**Activity:** The required output is the line containing "destruct (get_prop n scripts); simpl." followed by every line after it to the end of the listing, each written out exactly.

#### Data for this task ####

Lemma create_stocks_in_order_witness :
  (seller.create_stocks [scenario_record] scenario_offers).1 =
    match collect stock_pair_of (known_records [scenario_record] scenario_offers) with
    | Ret m =>
        Ret (seller_entry <$>
               (m ++ ((λ i, (i, 0)) <$>
                        filter (λ i, i ∉ code <$> [scenario_record]) scenario_offers)))
    | Raise e => Raise e
    end.
Proof.
  refine (proj1 (create_stocks_in_order [scenario_record] scenario_offers _ _)).
  - apply (bool_decide_unpack _). vm_compute. exact I.
  - apply (bool_decide_unpack _). vm_compute. exact I.
Defined.

(** * Price reconciliation, further *)

Lemma collect_app {A B} (f : A → outcome B) l1 l2 :
  collect f (l1 ++ l2) =
  (r1 ← collect f l1; r2 ← collect f l2; Ret (r1 ++ r2)).
Proof.
  induction l1 as [|x l1 IH]; simpl.
  - unfold mbind, outcome_bind. by destruct (collect f l2).
  - destruct (f x) as [b|e]; [|done]. rewrite IH.
    unfold mbind, outcome_bind.
    destruct (collect f l1); [|done]. by destruct (collect f l2).
Qed.

Lemma known_records_app ws1 ws2 offers :
  known_records (ws1 ++ ws2) offers = known_records ws1 offers ++ known_records ws2 offers.
Proof. apply filter_app. Qed.

(** X9.  [create_prices] treats the inventory record by record: on two
    inventories put end to end it returns the updates of the first followed
    by those of the second, and raises what the first of them to fail
    raises.  Both variants. *)
Theorem create_prices_app (ws1 ws2 : list (gmap string pyval)) (offers : list string) :
  (seller.create_prices (ws1 ++ ws2) offers).1 =
    (p1 ← (seller.create_prices ws1 offers).1;
     p2 ← (seller.create_prices ws2 offers).1; Ret (p1 ++ p2)) ∧
  (market.create_prices (ws1 ++ ws2) offers).1 =
    (p1 ← (market.create_prices ws1 offers).1;
     p2 ← (market.create_prices ws2 offers).1; Ret (p1 ++ p2)).
Proof.
  rewrite !seller_create_prices_collect, !market_create_prices_collect. simpl.
  by rewrite known_records_app, !collect_app.
Qed.
(** What the loop of [sortScripts] leaves on either side, whatever the
    names are. *)
Lemma sort_loop_lookup names :
  forall (sorted scripts sorted' rest : list (string * json)),
  fold_left Generator.sort_step names (sorted, scripts) = (sorted', rest) ->
  (forall k, has_prop k sorted = true -> get_prop k scripts = None) ->
  distinct (keys sorted) = true ->
  (forall k, get_prop k rest
             = if mentions names k then None else get_prop k scripts)
  /\ (forall k, get_prop k sorted'
                = match get_prop k sorted with
                  | Some v => Some v
                  | None => if mentions names k then get_prop k scripts
                            else None
                  end)
  /\ rest = List.filter (fun kv => negb (mentions names (fst kv))) scripts
  /\ distinct (keys sorted') = true.
Proof.
  induction names as [|n names IH];
    intros sorted scripts sorted' rest Hfold Hapart Hd; simpl in Hfold.
  - injection Hfold as <- <-. repeat split; try reflexivity.
    + intros k. destruct (get_prop k sorted); reflexivity.
    + symmetry. apply forallb_filter_id, forallb_forall. reflexivity.
    + exact Hd.
  - destruct (get_prop n scripts) as [v|] eqn:Hn.
    + assert (Hfresh : has_prop n sorted = false).
      { destruct (has_prop n sorted) eqn:E; [|reflexivity].
        rewrite (Hapart _ E) in Hn. discriminate. }
      assert (Hapart' : forall k,
                 has_prop k (set_prop n v sorted) = true ->
                 get_prop k (delete_prop n scripts) = None).
      { intros k Hk. rewrite has_prop_set_prop in Hk.
        rewrite get_prop_delete_prop.
        destruct (String.eqb k n); [reflexivity|].
        apply Hapart, Hk. }
      destruct (IH _ _ _ _ Hfold Hapart' (distinct_set_prop _ _ _ Hd))
        as (Hrest & Hsorted & Hfilter & Hd').
      repeat split.
      * intros k. rewrite Hrest, get_prop_delete_prop. simpl.
        destruct (String.eqb_spec k n) as [->|Hne]; simpl;
          [destruct (mentions names n)|]; reflexivity.
      * intros k. rewrite Hsorted, get_prop_set_prop, get_prop_delete_prop.
        simpl. destruct (String.eqb_spec k n) as [->|Hne]; simpl.
        -- unfold has_prop in Hfresh.
           destruct (get_prop n sorted); [discriminate|].
           symmetry. exact Hn.
        -- reflexivity.
      * rewrite Hfilter. unfold delete_prop. rewrite filter_filter.
        apply List.filter_ext. intros [k0 v0]. simpl.
        rewrite (String.eqb_sym k0 n).
        destruct (String.eqb n k0); reflexivity.
      * exact Hd'.
    + destruct (IH _ _ _ _ Hfold Hapart Hd) as (Hrest & Hsorted & Hfilter & Hd').
      repeat split.
      * intros k. rewrite Hrest. simpl.
        destruct (String.eqb_spec k n) as [->|Hne]; simpl; [|reflexivity].
        rewrite Hn. destruct (mentions names n); reflexivity.
      * intros k. rewrite Hsorted. simpl.
        destruct (String.eqb_spec k n) as [->|Hne]; simpl; [|reflexivity].
        rewrite Hn. destruct (mentions names n); reflexivity.
      * rewrite Hfilter. apply List.filter_ext_in. intros [k0 v0] Hin. simpl.
        destruct (String.eqb_spec k0 n) as [->|Hne]; [|reflexivity].
        exfalso. apply get_prop_None in Hn. apply Hn.
        apply (in_map fst) in Hin. exact Hin.
      * exact Hd'.
Qed.



Lemma pick_ext names (a b : list (string * json)) :
  (forall k, get_prop k a = get_prop k b) -> pick names a = pick names b.
Proof.
  intros Hsame. induction names as [|n names IH]; simpl; [reflexivity|].
  rewrite Hsame, IH. reflexivity.
Qed.

Lemma filter_unmentioned_pick names picked (scripts : list (string * json)) :
  (forall n, In n picked -> mentions names n = true) ->
  List.filter (fun kv => negb (mentions names (fst kv))) (pick picked scripts)
  = [].
Proof.
  induction picked as [|n picked IH]; intros Hall; simpl; [reflexivity|].
  destruct (get_prop n scripts); simpl.
  - rewrite (Hall n) by (left; reflexivity). simpl.
    apply IH. intros m Hm. apply Hall. right. exact Hm.
  - apply IH. intros m Hm. apply Hall. right. exact Hm.
Qed.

####

**Expected answer:**
  destruct (get_prop n scripts); simpl.
  - rewrite (Hall n) by (left; reflexivity). simpl.
    apply IH. intros m Hm. apply Hall. right. exact Hm.
  - apply IH. intros m Hm. apply Hall. right. exact Hm.
Qed.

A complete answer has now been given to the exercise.